HARRISBURG -- Some federal lawmakers say the bulk of drilling oversight should be at the state level, and their General Assembly counterparts appear eager to take on that task.
But the state politicians at last week's Marcellus Shale industry conference gave only hints as to which shale-related changes will be included in the revamped proposals that emerge during the fall legislative session.
Some form of revenue source for strained local governments, combined with some tighter rules for drillers, drew nods of agreement -- but the details, as earlier this year, still seem murky.
The biggest consensus from leaders of the state House and Senate on a panel at the Marcellus Shale Coalition's event in Philadelphia was that shale oversight will be a major conversation piece in the coming weeks.

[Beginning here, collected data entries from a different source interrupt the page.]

(** The threshold of the suggester, inclusive. *)
Definition near_miss (component spec : dict) : bool :=
  (List.length (differing_fields component spec) <=? 2)%nat.

(** *** Bulk evaluator *)

(** [[fn(a) for a in jobs]]: the outcomes in the order of the jobs, up
    to the first exception. *)
Fixpoint sequential_map (A B : Type) (fn : A -> result B) (jobs : list A)
  : result (list B) :=
  match jobs with
  | [] => Ok []
  | a :: rest =>
      b <- fn a ;;
      bs <- sequential_map fn rest ;;
      Ok (b :: bs)
  end.

(** Every submitted job is completed by some worker. *)
Definition all_complete (n : nat) (completion : list nat) : bool :=
  forallb (fun i => existsb (Nat.eqb i) completion) (seq 0 n).

(** A future is pending or holds the outcome of its own job. *)
Definition own_outcome (A B : Type) (fn : A -> result B) (a : A)
  (f : option (result B)) : Prop :=
  f = None \/ f = Some (fn a).

(** The invariant of an evaluation result. *)
Definition risk_matches_outcome (r : EvaluationResult) : Prop :=
  (res_risk_reduction r = 100%Z <-> res_match r = true)
  /\ (res_match r = false -> res_risk_reduction r = 0%Z).

(** No result suggests an alternative that differs in some field. *)
Definition no_differences (results : list EvaluationResult) : bool :=
  forallb (fun r =>
             forallb (fun c => is_nil (cand_differences c))
               (res_alternatives r))
    results.

(** ** Sample data *)

(** A record of string cells. *)
Definition record (cells : list (string * string)) : dict :=
  map (fun kv => (py (fst kv), VStr (py (snd kv)))) cells.

Local Open Scope string_scope.

Definition capacitor_part : dict := record [("type", "capacitor")].
Definition resistor_part : dict := record [("type", "resistor")].
Definition capacitor_spec : dict := record [("type", "capacitor")].
Definition inductor_spec : dict := record [("type", "inductor")].
Definition wants_resistor : dict := record [("type", "resistor")].

Definition resistor_100 : dict :=
  record [("part_number", "R-100"); ("type", "resistor"); ("value", "100");
          ("package", "smd")].
Definition resistor_100_tht : dict :=
  record [("part_number", "R-100"); ("type", "resistor"); ("value", "100");
          ("package", "tht")].
Definition resistor_spec : dict :=
  record [("id", "SAE-R1"); ("type", "resistor"); ("value", "100")].
Definition wants_resistor_100 : dict :=
  record [("type", "resistor"); ("value", "100")].

Definition smd_resistor_spec : dict :=
  record [("id", "SAE-R2"); ("type", "resistor"); ("package", "smd")].
Definition wants_smd_resistor : dict :=
  record [("type", "resistor"); ("package", "smd")].

Definition valueless_part : dict := record [("value", "100")].

(** The component and the specs of the suggester's example. *)
Definition smd_resistor : dict :=
  record [("type", "resistor"); ("value", "100"); ("package", "SMD")].
Definition tht_capacitor_spec : dict :=
  record [("type", "capacitor"); ("value", "100"); ("package", "THT")].
Definition tht_inductor_spec : dict :=
  record [("type", "inductor"); ("value", "220"); ("package", "THT")].

Local Close Scope string_scope.

(** A row of a table whose [value] column holds numbers. *)
Definition numeric_row : dict :=
  [(py "type", VStr (py "resistor"));
   (py "value", VFloat (of_decimal false 1030 (-1)))].

(** The results of one bulk run: a capacitor checked against the spec of
    an inductor, under the requirement of a resistor. *)
Definition sample_results : list EvaluationResult :=
  match process_bulk_components [capacitor_part] [inductor_spec]
          wants_resistor [0%nat] with
  | Some (Ok results) => results
  | _ => []
  end.

(** A row with an empty cell, which the table reader gives as a NaN, and
    the results of evaluating it with no requirement set. *)
Definition blank_value_part : dict := [(py "value", VFloat S754_nan)].

Definition blank_value_results : list EvaluationResult :=
  match process_bulk_components [blank_value_part] [inductor_spec] []
          [0%nat] with
  | Some (Ok results) => results
  | _ => []
  end.

(** The results of a run in which the row matches. *)
Definition matching_results : list EvaluationResult :=
  match process_bulk_components [resistor_100] [resistor_spec]
          wants_resistor_100 [0%nat] with
  | Some (Ok results) => results
  | _ => []
  end.

(** The file system once those results are saved as [demo_program] in
    the working directory [no_files]. *)
Definition demo_saved : filesystem :=
  write_file no_files [py "local_program_data"; py "demo_program.json"]
    (json_dump (results_py matching_results)).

Senate Majority Leader Dominic Pileggi, R-Delaware, said that, with the governor's Marcellus Shale Advisory Commission report released in July and its 96 policy recommendations now public, he's "optimistic" a comprehensive drilling bill could be signed into law this fall.
"We really need to deal with the entire range of issues that are generated by this industry," he said, adding that an impact fee is "potential achievable" among those.
The makeup of those regulatory changes will be significant, given the unlikely odds for increased gas drilling oversight by federal environmental officials.
The U.S. Environmental Protection Agency drew few laurels during a roundtable discussion of Pennsylvania congressmen during the conference.
Some, like U.S. Rep. Tim Murphy, R-Upper St. Clair, pointed to manpower as a key reason for states to do most of the day-to-day management. Rep. Jason Altmire, D-McCandless, was more philosophical, telling the audience that "we don't need a top-down regulatory approach."
Encouraging economic investment was one area where they did see a role for the federal government.
"We want the jobs in Western Pennsylvania," said U.S. Rep. Mark Critz, D-Johnstown. "How do we take advantage of the opportunity that exists, not just to move gas down pipelines, but what comes next, the ethane cracker to separate out the wet gas, and whatever comes after that."
One economic policy change that could come from both the state and federal levels is the promotion of natural gas use, through tax credits for converting vehicles.
Legislation has been introduced at both levels, and the concept drew support at both panels of lawmakers.
One key state-centric idea this fall will be working out differences between House and Senate versions of a bill regarding oversight of natural gas gathering lines, Mr. Pileggi said.
Separate bills passed each chamber earlier this year, each giving the state Public Utility Commission authority to inspect natural gas pipelines. Supporters cite the growing web of gathering lines as a safety concern and say a clear regulator is needed to ensure they are operating properly.
Creating some level of standardization for local drilling ordinances, which drillers say are too varied and cumbersome, is a hot-button item that still could be in the mix. Mr. Pileggi acknowledged that state involvement in local zoning is "a difficult balance," although he expressed mild support. House Minority Whip Mike Hanna, a Democrat from rural Clinton County, noted that the practice was used in the agricultural industry.
Another controversial topic, while it re-emerged in the commission's report, appears to be out of discussions. The idea of pooling smaller plots of land into a larger drilling site, potentially against a landowner's wishes, is too thorny for the fall, they said.
And as for the long-awaited severance tax?
Despite passionate views on each side, the Senate GOP leader on the panel urged that other drilling issues shouldn't be impeded any longer by arguing over taxes versus fees.
"We know very clearly where the governor is on that," Mr. Pileggi said. "We need 26 votes in our chamber, 102 votes in the House chamber, and the governor's signature. So we need to work within those parameters and be realistic."